ACTIVITY:
Show every line of the material that follows in which the word "cmOrSecretName" occurs.
##### SUPPLIED RECORDS #####
(* ===== verification/Externals.v ===== *)
(** * Interfaces of the code outside the repository

    What the operator calls and this development does not model is a class:
    the process environment and the file system as Go's [os] sees them during
    one reconciliation, the scheme and the YAML decoder of apimachinery, the
    kustomize merge, the YAML library for the dynamic plugins, and
    controller-runtime's owner references.  Each class holds the operations
    the operator calls and the laws, from the documentation of that code, that
    the operator relies on. *)

From S2P Require Import Prelude.
From S2P Require Import K8s.
From S2P Require Import Api.

(** ** Package os *)

Record DirEntry := mkDirEntry { de_Name : string; de_IsDir : bool }.
#[export] Instance DirEntry_eq_dec : EqDecision DirEntry.
Proof. solve_decision. Defined.

Class OS := {
  LookupEnv : string → option string;
  (** [os.Stat(p)], whose only field in use is [IsDir()] *)
  Stat : string → outcome bool;
  ReadFile : string → outcome string;
  ReadDir : string → outcome (list DirEntry)
}.

(** [os.Getenv] *)
Definition Getenv `{!OS} (k : string) : string := default "" (LookupEnv k).

(** ** apimachinery: the scheme and the decoders *)

Class KubeScheme := {
  Unstructured : Type;
  (** [yaml.Unmarshal(doc, &u.Object)] *)
  UnmarshalUnstructured : string → outcome Unstructured;
  (** every document of a stream, as successive calls of
      [NewYAMLOrJSONDecoder(...).Decode] give them before [io.EOF] *)
  DecodeStream : string → list (outcome Unstructured);
  unstructuredGVK : Unstructured → TypeMeta;
  unstructuredMeta : Unstructured → ObjectMeta;
  setUnstructuredMeta : ObjectMeta → Unstructured → Unstructured;
  (** [scheme.New(gvk)] *)
  scheme_New : TypeMeta → outcome KObject;
  FromUnstructured : Unstructured → KObject → outcome KObject;
  (** [scheme.ObjectKinds(obj)] *)
  ObjectKinds : KObject → outcome (list TypeMeta)
}.

(** ** kustomize: merge2.MergeStrings *)

Inductive ListIncreaseDirection :=
  | MergeOptionsListAppend
  | MergeOptionsListPrepend.
#[export] Instance ListIncreaseDirection_eq_dec : EqDecision ListIncreaseDirection.
Proof. solve_decision. Defined.

Class Merge2 := {
  (** [MergeStrings(src, dest, false, opts)]; [None] is the zero option *)
  MergeStrings : string → string → option ListIncreaseDirection → outcome string
}.

(** ** sigs.k8s.io/yaml on workloads *)

Class WorkloadYaml := {
  (** [yaml.Marshal(obj)] for a Deployment or a StatefulSet *)
  MarshalObject : KObject → outcome string;
  (** [yaml.Unmarshal(text, obj)] into an empty object *)
  UnmarshalDeployment : string → outcome Deployment;
  UnmarshalStatefulSet : string → outcome StatefulSet
}.

(** ** controller-runtime: owner references *)

Class Ownership := {
  (** [SetControllerReference(owner, obj, scheme)] on the metadata of [obj] *)
  SetControllerReference : api.Backstage → ObjectMeta → outcome ObjectMeta;
  SetControllerReference_only_owners b m m' :
    SetControllerReference b m = Ok m' → m' = m <| OwnerReferences := OwnerReferences m' |>;
  SetControllerReference_owned b m m' :
    SetControllerReference b m = Ok m' →
    mkOwnerReference "Backstage" (api.bsName b) true ∈ OwnerReferences m';
  (** the reference is made of the owner's kind and metadata *)
  SetControllerReference_meta b b' :
    api.bs_Meta b = api.bs_Meta b' → SetControllerReference b = SetControllerReference b'
}.

(** The reference implementation, for evaluating the model: an object without
    a controller gets one. *)
Program Definition Ownership_set : Ownership := {|
  SetControllerReference b m :=
    Ok (m <| OwnerReferences ::= λ l, l ++ [mkOwnerReference "Backstage" (api.bsName b) true] |>)
|}.
Next Obligation. by intros b m m' [= <-]. Qed.
Next Obligation. intros b m m' [= <-]. simpl. apply elem_of_app. right. by left. Qed.
Next Obligation. intros b b' Hb. unfold api.bsName. by rewrite Hb. Qed.

(** An environment and a file system given by finite maps. *)
Definition OS_of (env files : gmap string string) (dirs : gmap string (list DirEntry)) : OS := {|
  LookupEnv k := env !! k;
  Stat p :=
    match dirs !! p, files !! p with
    | Some _, _ => Ok true
    | None, Some _ => Ok false
    | None, None => Err (PathError "stat" p ENOENT)
    end;
  ReadFile p :=
    match files !! p with
    | Some c => Ok c
    | None => Err (PathError "open" p ENOENT)
    end;
  ReadDir p :=
    match dirs !! p with
    | Some es => Ok es
    | None => Err (PathError "open" p ENOENT)
    end
|}.
(* ===== verification/Utils.v ===== *)
(** * Package utils (pkg/utils)

    Names and labels, environment variables, and reading objects from YAML.
    The central results are about [ToRFC1123Label], whose output is always
    usable as a volume name, and [SortedKeys], which removes the random order
    of Go maps from everything the operator mounts. *)

From S2P Require Import Prelude.
From S2P Require Import GoStrings.
From S2P Require Import K8s.
From S2P Require Import Api.
From S2P Require Import Externals.
From stdpp Require Import options.

Definition maxK8sResourceNameLength : nat := 63.

Definition BackstageAppLabel : string := "app.kubernetes.io/name".
Definition BackstageAppName : string := "backstage".
Definition BackstageInstanceLabel : string := "app.kubernetes.io/instance".

(** ** Labels, annotations, names *)

Definition SetKubeLabels (labels : gomap string) (backstageName : string) : gomap string :=
  let labels := map_make labels in
  Some (<[BackstageInstanceLabel := backstageName]> (<[BackstageAppLabel := BackstageAppName]> labels)).

#[global] Arguments SetKubeLabels : simpl never.

Definition GenerateLabel (labels : gomap string) (name value : string) : gomap string :=
  Some (<[name := value]> (map_make labels)).

#[global] Arguments GenerateLabel : simpl never.

Definition AddAnnotation (m : ObjectMeta) (name value : string) : ObjectMeta :=
  m <| Annotations ::= λ a, Some (<[name := value]> (map_make a)) |>.

Definition GenerateRuntimeObjectName (backstageCRName objectType : string) : string :=
  objectType +:+ "-" +:+ backstageCRName.

Definition BackstageAppLabelValue (backstageName : string) : string := "backstage-" +:+ backstageName.
Definition BackstageDbAppLabelValue (backstageName : string) : string := "backstage-psql-" +:+ backstageName.

Definition dash : ascii := "-"%char.

(** [a-z0-9-], what the first regular expression leaves alone *)
Definition label_char (c : ascii) : bool :=
  let n := nat_of_ascii c in
  bool_decide (97 ≤ n ≤ 122 ∨ 48 ≤ n ≤ 57 ∨ c = dash).

(** [for HasPrefix(name, dash) || HasSuffix(name, dash) { name = Trim(name, dash) }];
    [None] when the fuel runs out, see [trim_dashes_total]. *)
Fixpoint trim_dashes (fuel : nat) (name : string) : option string :=
  match fuel with
  | 0 => None
  | S fuel =>
      if strings.HasPrefix name "-" || strings.HasSuffix name "-"
      then trim_dashes fuel (strings.Trim name dash)
      else Some name
  end.

Definition ToRFC1123Label (s : string) : string :=
  let name := strings.ToLower s in
  let name := str ((λ c, if label_char c then c else dash) <$> chars name) in
  let name := str (squeeze dash (chars name)) in
  let name := if bool_decide (maxK8sResourceNameLength < String.length name)
              then slice_to name maxK8sResourceNameLength else name in
  default name (trim_dashes 2 name).

Definition GenerateVolumeNameFromCmOrSecret (cmOrSecretName : string) : string :=
  ToRFC1123Label cmOrSecretName.

(** What a label of RFC 1123 is, short of being non-empty. *)
Record label_shaped (s : string) : Prop := {
  label_length : String.length s ≤ maxK8sResourceNameLength;
  label_chars : Forall (λ c, label_char c = true) (chars s);
  label_head : head (chars s) ≠ Some dash;
  label_last : last (chars s) ≠ Some dash
}.

Section trim_dashes.

Lemma HasPrefix_dash s : strings.HasPrefix s "-" ↔ head (chars s) = Some dash.
Proof.
  unfold strings.HasPrefix. rewrite bool_decide_spec. simpl. split.
  - intros [k ->]. done.
  - intros H. destruct (chars s) as [|c l]; simplify_eq/=. by exists l.
Qed.

Lemma HasSuffix_dash s : strings.HasSuffix s "-" ↔ last (chars s) = Some dash.
Proof.
  unfold strings.HasSuffix. rewrite bool_decide_spec. simpl. split.
  - intros [k ->]. apply last_snoc.
  - intros [k Hk]%last_Some. by exists k.
Qed.

Lemma Trim_head s : head (chars (strings.Trim s dash)) ≠ Some dash.
Proof.
  unfold strings.Trim. rewrite chars_str. intros H.
  apply trim_both_head in H. by rewrite bool_decide_eq_true_2 in H.
Qed.

Lemma Trim_last s : last (chars (strings.Trim s dash)) ≠ Some dash.
Proof.
  unfold strings.Trim. rewrite chars_str. intros H.
  apply trim_both_last in H. by rewrite bool_decide_eq_true_2 in H.
Qed.

Lemma Trim_id s :
  head (chars s) ≠ Some dash → last (chars s) ≠ Some dash → strings.Trim s dash = s.
Proof.
  intros Hh Hl. unfold strings.Trim. rewrite trim_both_id; [apply str_chars|..];
    intros x Hx; case_bool_decide; [congruence|done|congruence|done].
Qed.

Lemma trim_cond_false s :
  head (chars s) ≠ Some dash → last (chars s) ≠ Some dash →
  (strings.HasPrefix s "-" || strings.HasSuffix s "-") = false.
Proof.
  intros Hh Hl. apply orb_false_iff.
  split; apply not_true_is_false; intros H%Is_true_true; [by apply HasPrefix_dash in H|by apply HasSuffix_dash in H].
Qed.

(** The trimming loop ends after at most one round: with any fuel of two or
    more it returns the trimmed name. *)
Lemma trim_dashes_total fuel s :
  2 ≤ fuel → trim_dashes fuel s = Some (strings.Trim s dash).
Proof.
  intros Hf. destruct fuel as [|[|fuel]]; [lia..|]. simpl.
  rewrite (trim_cond_false (strings.Trim s dash)) by (apply Trim_head || apply Trim_last).
  destruct (strings.HasPrefix s "-" || strings.HasSuffix s "-") eqn:Hc; [done|].
  apply orb_false_iff in Hc as [Hp Hs]. f_equal. symmetry. apply Trim_id.
  - intros H. apply HasPrefix_dash in H. by rewrite Hp in H.
  - intros H. apply HasSuffix_dash in H. by rewrite Hs in H.
Qed.

End trim_dashes.

Section label_lemmas.

Lemma label_char_lower c : label_char c = true → strings.lower c = c.
Proof.
  unfold label_char, strings.lower. rewrite bool_decide_eq_true. intros H.
  rewrite bool_decide_eq_false_2; [done|]. intros ?. destruct H as [?|[?| ->]]; try lia.
  assert (nat_of_ascii dash = 45) by done. lia.
Qed.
#####
RESPONSE AREA:
Definition GenerateVolumeNameFromCmOrSecret (cmOrSecretName : string) : string :=
  ToRFC1123Label cmOrSecretName.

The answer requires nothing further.